L'Office européen des brevets déploie un outil de reconnaissance de texte conçu par Mistral AI pour convertir ses documents en données exploitables. Surtout, l'OEB s'assure que le traitement des informations sensibles est sous gouvernance européenne.

Annoncé cette semaine à Munich, le partenariat entre l'OEB et Mistral AI repose sur le déploiement d'une solution de reconnaissance optique de caractères (OCR) directement intégrée aux systèmes de l'institution. L'objectif est de rendre ces documents lisibles par les machines afin d'optimiser les processus et notamment pour que les recherches d'antériorité gagnent en précision et en rapidité.
Quand le choix du partenaire devient une décision stratégique
La solution repose sur une technologie avancée de reconnaissance de caractères (OCR), spécialement adaptée à la complexité des dossiers de brevets. Il faut dire que pour ces derniers la situation est complexe. Les dossiers mêlent textes multilingues, formules, structures chimiques, tableaux et publications anciennes numérisées. La solution développée avec Mistral AI a été conçue spécifiquement pour gérer cette difficulté, avec une précision d'extraction supérieure aux outils génériques.

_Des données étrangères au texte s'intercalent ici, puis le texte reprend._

(* ===== verification/RaftMessageLaws.v ===== *)
(** * The message formats are exact

    Every reader of [RaftMessages] is shown to accept precisely the bytes its
    writer produces: [Codec read write valid] says that reading succeeds with a
    value and a rest if and only if the value is valid and the bytes are its
    encoding followed by the rest.  Instances are composed along the fields of
    each format. *)

From S2P Require Import Prelude OrdMap Bytes StoreTypes RaftTypes Codec RaftMessages.
#[local] Open Scope Z_scope.

Class Codec {A} (read : reader A) (write : A → list byte) (valid : A → Prop) : Prop :=
  codec_iff bytes a rest : read bytes = (Ret a, rest) ↔ valid a ∧ bytes = write a ++ rest.

(** ** Steps of a reader *)

Lemma reader_bind {A B} (p : reader A) (k : A → reader B) bytes b rest :
  (x ← p; k x) bytes = (Ret b, rest) ↔
  ∃ a mid, p bytes = (Ret a, mid) ∧ k a mid = (Ret b, rest).
Proof.
  unfold mbind, M_bind. destruct (p bytes) as [[a|e] mid]; split.
  - intros Hk. eauto.
  - by intros (a' & mid' & [= <- <-] & ?).
  - done.
  - by intros (? & ? & ? & _).
Qed.

Lemma reader_codec `{Codec A read write valid} {B} (k : A → reader B) bytes b rest :
  (x ← read; k x) bytes = (Ret b, rest) ↔
  ∃ a mid, valid a ∧ bytes = write a ++ mid ∧ k a mid = (Ret b, rest).
Proof.
  rewrite reader_bind. split; intros (a & mid & Ha).
  - destruct Ha as [[? ?]%codec_iff ?]. eauto 10.
  - destruct Ha as (? & ? & ?). exists a, mid. split; [by apply codec_iff|done].
Qed.

Lemma reader_run `{Codec A read write valid} {B} (k : A → reader B) a mid :
  valid a → (x ← read; k x) (write a ++ mid) = k a mid.
Proof.
  intros Ha. unfold mbind, M_bind.
  by rewrite (proj2 (codec_iff (read := read) (write a ++ mid) a mid)).
Qed.

Lemma reader_remaining {B} (k : Z → reader B) bytes :
  (x ← remaining; k x) bytes = k (bytes_size bytes) bytes.
Proof. done. Qed.

Lemma reader_check {B} (c : bool) message (k : reader B) bytes b rest :
  (_ ← reject_when c message; k) bytes = (Ret b, rest) ↔ c = false ∧ k bytes = (Ret b, rest).
Proof. unfold mbind, M_bind. destruct c; simpl; naive_solver. Qed.

Lemma reader_check_run {B} (c : bool) message (k : reader B) bytes :
  c = false → (_ ← reject_when c message; k) bytes = k bytes.
Proof. by intros ->. Qed.

Lemma reader_ret {A} (a b : A) bytes rest :
  (mret a : reader A) bytes = (Ret b, rest) ↔ b = a ∧ rest = bytes.
Proof. unfold mret, M_ret. naive_solver. Qed.

(** [decode_step] takes one field off a hypothesis about a reader, [encode_step]
    one off a goal. *)
Ltac decode_step H :=
  first
    [ apply reader_ret in H as [-> ->]
    | rewrite reader_remaining in H
    | let E := fresh "Hcheck" in apply reader_check in H as [E H]
    | let a := fresh "v" in let mid := fresh "mid" in let V := fresh "Hv" in
      apply reader_codec in H as (a & mid & V & -> & H) ].

Ltac encode_step :=
  rewrite <-?app_assoc;
  first
    [ rewrite reader_remaining
    | rewrite reader_run by assumption
    | rewrite reader_check_run ].

(** ** Integers *)

Definition fits (size : nat) (v : Z) : Prop := 0 ≤ v < 2 ^ (8 * Z.of_nat size).
Abbreviation fits_u64 := (fits 8).
Abbreviation fits_u32 := (fits 4).
Definition fits_i64 (v : Z) : Prop := - 2 ^ 63 ≤ v ≤ i64_max.

Lemma le_combine_fits bytes size : length bytes = size → fits size (le_combine bytes).
Proof. intros <-. apply le_combine_bound. Qed.

Lemma read_int_codec size : Codec (read_int size) (append_le size) (fits size).
Proof.
  intros bytes v rest. unfold read_int. rewrite reader_remaining, reader_check.
  unfold mbind, M_bind, read_bytes, mret, M_ret, bytes_size. split.
  - intros [Hlen [= <- <-]]. apply Z.ltb_ge in Hlen.
    assert (length (take size bytes) = size) as Htake by (rewrite length_take; lia).
    split; [by apply le_combine_fits|].
    assert (append_le size (le_combine (take size bytes)) = take size bytes) as ->.
    { rewrite append_le_split. rewrite <-Htake at 1. apply split_le_combine. }
    by rewrite take_drop.
  - intros [Hv ->]. rewrite length_app, length_append_le. split; [apply Z.ltb_ge; lia|].
    rewrite take_app_length', drop_app_length' by by rewrite length_append_le.
    rewrite append_le_split, le_combine_split, Z.mul_comm. by rewrite Z.mod_small.
Qed.

#[export] Instance read_u64_codec : Codec read_u64 append_u64 fits_u64 := read_int_codec 8.
#[export] Instance read_u32_codec : Codec read_u32 append_u32 fits_u32 := read_int_codec 4.

Lemma u64_negative v : - 2 ^ 63 ≤ v < 0 → u64 v = v + 2 ^ 64.
Proof. intros Hv. unfold u64. symmetry. apply (Z.mod_unique _ _ (-1)); lia. Qed.

Lemma to_i64_u64 v : fits_i64 v → to_i64 (u64 v) = v.
Proof.
  unfold fits_i64, to_i64. intros Hv. destruct (decide (v < 0)).
  - rewrite u64_negative by lia. destruct (Z.ltb_spec i64_max (v + 2 ^ 64)); lia.
  - rewrite u64_small by lia. destruct (Z.ltb_spec i64_max v); lia.
Qed.

Lemma u64_to_i64 v : fits_u64 v → fits_i64 (to_i64 v) ∧ u64 (to_i64 v) = v.
Proof.
  unfold fits, fits_i64, to_i64. intros Hv. destruct (Z.ltb_spec i64_max v); (split; [lia|]).
  - rewrite u64_negative by lia. lia.
  - apply u64_small. lia.
Qed.

#[export] Instance read_i64_codec : Codec read_i64 append_i64 fits_i64.
Proof.
  intros bytes v rest. unfold read_i64, append_i64. rewrite reader_codec. split.
  - intros (w & mid & Hw & -> & [-> ->]%reader_ret).
    destruct (u64_to_i64 w Hw) as [? ->]. done.
  - intros [Hv ->]. exists (u64 v), rest. split_and!; [|done|].
    + pose proof (u64_range v). unfold fits. lia.
    + apply reader_ret. by rewrite to_i64_u64.
Qed.

(** ** Bytes and blobs *)

#[export] Instance read_byte_codec message : Codec (read_byte message) push_back (fits 1).
Proof.
  intros bytes v rest. unfold push_back. destruct bytes as [|b bytes]; simpl.
  - split; [done|]. by intros [_ ?].
  - split.
    + intros [= <- <-]. rewrite byte.of_Z_unsigned.
      split; [|done]. pose proof (byte.unsigned_range b). unfold fits. lia.
    + intros [Hv [= -> ->]]. rewrite byte.unsigned_of_Z. unfold byte.wrap, fits in *.
      by rewrite Z.mod_small by lia.
Qed.

Lemma flag_fits b : fits 1 (flag b).
Proof. by destruct b. Qed.
Lemma flag_eqb b : (flag b =? 0) = negb b.
Proof. by destruct b. Qed.
Lemma flag_ltb b : (1 <? flag b) = false.
Proof. by destruct b. Qed.

(** A byte that is read as a truth value. *)
Lemma flag_value v : fits 1 v → (1 <? v) = false → v = flag (negb (v =? 0)).
Proof.
  unfold fits. intros Hv Hlt%Z.ltb_ge. assert (v = 0 ∨ v = 1) as [-> | ->] by lia; done.
Qed.

#[export] Hint Resolve flag_fits : kura.

Definition fits_blob (bytes : list byte) : Prop := fits_u64 (bytes_size bytes).

Lemma read_many_codec `{Codec A read write valid} n :
  Codec (read_many read n) (λ l, concat (write <$> l)) (λ l, length l = n ∧ Forall valid l).
Proof.
  induction n as [|n IH]; intros bytes l rest; simpl.
  - rewrite reader_ret. split; [by intros [-> ->]|]. intros [[Hl _] ->]. by destruct l.
  - split.
    + intros Hr. do 3 decode_step Hr. destruct Hv0 as [<- ?]. simpl.
      rewrite <-app_assoc. split; [|done]. split; [done|]. by constructor.
    + intros [[Hlen Hall] ->]. destruct l as [|x l]; [done|]. inversion Hall; subst.
      injection Hlen as Hlen. simpl. rewrite <-app_assoc, reader_run by done.
      exact (reader_run (H := IH) (λ xs, mret (x :: xs)) l rest (conj Hlen H3)).
Qed.

Lemma concat_width {A} (write : A → list byte) (valid : A → Prop) width l :
  (∀ a, valid a → width ≤ bytes_size (write a)) → Forall valid l →
  width * Z.of_nat (length l) ≤ bytes_size (concat (write <$> l)).
Proof.
  intros Hw. induction 1 as [|x l Hx _ IH]; [unfold bytes_size; simpl; lia|].
  rewrite fmap_cons. cbn [concat length]. specialize (Hw x Hx).
  unfold bytes_size in *. rewrite length_app. lia.
Qed.

Definition fits_list {A} (valid : A → Prop) (l : list A) : Prop :=
  fits_u64 (Z.of_nat (length l)) ∧ Forall valid l.

(** The check of a count never refuses what the writer produced: every item
    takes at least [width] bytes. *)
Lemma read_counted_codec `{Codec A read write valid} width message :
  0 < width → (∀ a, valid a → width ≤ bytes_size (write a)) →
  Codec (read_counted width message read)
    (append_counted write) (fits_list valid).
Proof.
  intros H0 Hw bytes l rest. pose proof (read_many_codec (A := A) (read := read)) as Hmany.
  unfold read_counted, append_counted. split.
  - intros Hr. do 3 decode_step Hr. apply codec_iff in Hr as [[Hlen Hall] ->].
    unfold fits in Hv. rewrite <-app_assoc, Hlen, Z2Nat.id by lia.
    split; [|done]. split; [|done]. rewrite Hlen, Z2Nat.id by lia. exact Hv.
  - intros [[Hlen Hall] ->]. rewrite <-app_assoc, reader_run by done.
    rewrite reader_remaining, reader_check_run.
    + rewrite Nat2Z.id. by apply codec_iff.
    + apply Z.ltb_ge, Z.div_le_lower_bound; [done|].
      pose proof (concat_width write valid width l Hw Hall) as Hsz.
      unfold bytes_size in *. rewrite length_app. lia.
Qed.

#[export] Instance read_nodes_codec message :
  Codec (read_counted 8 message read_u64) (append_counted append_u64) (fits_list fits_u64).
Proof.
  apply read_counted_codec; [done|]. intros a _. unfold bytes_size, append_u64.
  by rewrite length_append_le.
Qed.

(** ** Contexts, entries, metadata *)

Definition fits_option (o : option Z) : Prop :=
  match o with Some v => fits_u64 v ∧ v ≠ 0 | None => True end.

(** An optional nonzero value as a flag and the value or zero. *)
Lemma optional_written (o : option Z) :
  fits_option o → ∃ p v, p = flag (bool_decide (is_Some o)) ∧ v = default 0 o ∧ fits 1 p ∧
    fits_u64 v ∧ ((1 <? p) || ((p =? 0) && negb (v =? 0)) || (negb (p =? 0) && (v =? 0))) = false ∧
    (if p =? 0 then None else Some v) = o.
Proof.
  intros Ho. exists (flag (bool_decide (is_Some o))), (default 0 o).
  split_and!; try done; try apply flag_fits; rewrite ?flag_eqb, ?flag_ltb;
    destruct o as [v|]; simpl in *; try done; [tauto|].
  destruct (Z.eqb_spec v 0); [tauto|done].
Qed.

Lemma optional_read p v :
  fits 1 p → fits_u64 v →
  ((1 <? p) || ((p =? 0) && negb (v =? 0)) || (negb (p =? 0) && (v =? 0))) = false →
  let o := if p =? 0 then None else Some v in
  fits_option o ∧ p = flag (bool_decide (is_Some o)) ∧ v = default 0 o.
Proof.
  intros Hp Hv [[Hlt H0]%orb_false_iff H1]%orb_false_iff. pose proof (flag_value p Hp Hlt) as Hf.
  destruct (p =? 0); simpl in *.
  - apply negb_false_iff, Z.eqb_eq in H0. done.
  - apply Z.eqb_neq in H1. done.
Qed.

#[export] Instance decode_context_codec : Codec decode_context encode_context fits_option.
Proof.
  intros bytes o rest. unfold decode_context, encode_context. split.
  - intros Hr. do 4 decode_step Hr.
    destruct (optional_read v v0) as (Ho & <- & <-); [done..|]. by rewrite <-app_assoc.
  - intros [Ho ->]. destruct (optional_written o Ho) as (p & v & <- & <- & ? & ? & Hc & <-).
    do 2 encode_step. by encode_step.
Qed.

Record fits_entry (e : LogEntry) : Prop := {
  fe_term : fits_u64 (en_term e);
  fe_index : fits_u64 (en_index e);
  fe_client : fits_u64 (rid_client (cmd_request_id (en_command e)));
  fe_sequence : fits_u64 (rid_sequence (cmd_request_id (en_command e)));
  fe_tag : fits_u32 (cmd_type_tag (en_command e));
  fe_payload : fits_blob (cmd_payload (en_command e)) }.

#[export] Instance read_sized_codec message : Codec (read_sized message) append_blob fits_blob.
Proof.
  intros bytes b rest. unfold read_sized, append_blob, fits_blob, read_bytes. split.
  - intros Hr. do 3 decode_step Hr. injection Hr as <- <-.
    apply Z.ltb_ge in Hcheck. unfold bytes_size, fits in *.
    assert (Z.of_nat (length (take (Z.to_nat v) mid)) = v) as ->.
    { rewrite length_take. lia. }
    by rewrite <-app_assoc, take_drop.
  - intros [Hb ->]. do 2 encode_step. unfold bytes_size in *. encode_step.
    + by rewrite Nat2Z.id, take_app_length, drop_app_length.
    + apply Z.ltb_ge. rewrite length_app. lia.
Qed.

#[export] Instance decode_entry_codec : Codec decode_entry encode_entry fits_entry.
Proof.
  intros bytes e rest. unfold decode_entry, encode_entry. split.
  - intros Hr. do 7 decode_step Hr. rewrite <-!app_assoc. by split; [split|].
  - intros [[] ->]. do 6 encode_step. by destruct e as [? ? [[] ? ?]].
Qed.

Lemma encode_entry_size e : 44 ≤ bytes_size (encode_entry e).
Proof.
  unfold encode_entry, append_blob, bytes_size, append_u64, append_u32.
  rewrite !length_app, !length_append_le. lia.
Qed.

#[export] Instance read_entries_codec message :
  Codec (read_counted 44 message decode_entry) (append_counted encode_entry)
    (fits_list fits_entry).
Proof. apply read_counted_codec; [done|]. intros e _. apply encode_entry_size. Qed.

Record fits_metadata (m : SnapshotMetadata) : Prop := {
  fm_index : fits_u64 (sm_last_included_index m);
  fm_term : fits_u64 (sm_last_included_term m);
  fm_revision : fits_i64 (sm_store_revision m);
  fm_compaction : fits_i64 (sm_compaction_revision m);
  fm_version : fits_u32 (sm_format_version m);
  fm_voters : fits_list fits_u64 (mb_voters (sm_membership m));
  fm_learners : fits_list fits_u64 (mb_learners (sm_membership m)) }.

L'OEB traite près de 200 000 demandes de brevet et 120 000 délivrances par an. L'organisme gère une base de données de plus de 160 millions d'enregistrements techniques. Des données mieux structurées, c'est donc concrètement des recherches d'antériorité plus fiables pour les examinateurs chargés de vérifier qu'une invention proposée est bel et bien nouvelle.
En retenant un partenaire européen, l'OEB garantit que les informations relatives aux brevets restent traitées dans le cadre des réglementations juridiques et éthiques de l'Union. Ce n'est pas la première fois que Mistral AI est sollicité dans un cadre institutionnel sensible. En janvier 2026, nous rapportions que la startup avait signé un accord avec le ministère des Armées pour lui donner accès à ses modèles d'IA. Dans un communiqué, António Campinos, président de l'OEB, affirme : "Notre initiative commune montre comment les partenariats européens peuvent utiliser l'IA de manière responsable et efficace pour améliorer des services publics, stimuler la compétitivité et soutenir un écosystème de l'innovation solide."
Cet accord entre les deux parties a d'abord démarré par trois mois de tests, durant lesquels le modèle de Mistral AI a été rodé sur de vraies données de brevets. Un déploiement à plus grande échelle est désormais prévu, avec l'évaluation de nouvelles capacités d'IA souveraine pour d'autres flux de travail du système des brevets.
À moyen terme, ce type de partenariat pose les bases d'un écosystème au sein duquel les institutions européennes traitent leurs données sensibles avec des outils qu'elles ont contribué à former. Et cela réduit de manière très concrète leur dépendance aux grandes plateformes américaines ou asiatiques. Reste à savoir si d'autres administrations européennes disposeront des ressources et de l'expertise nécessaires pour reproduire ce schéma.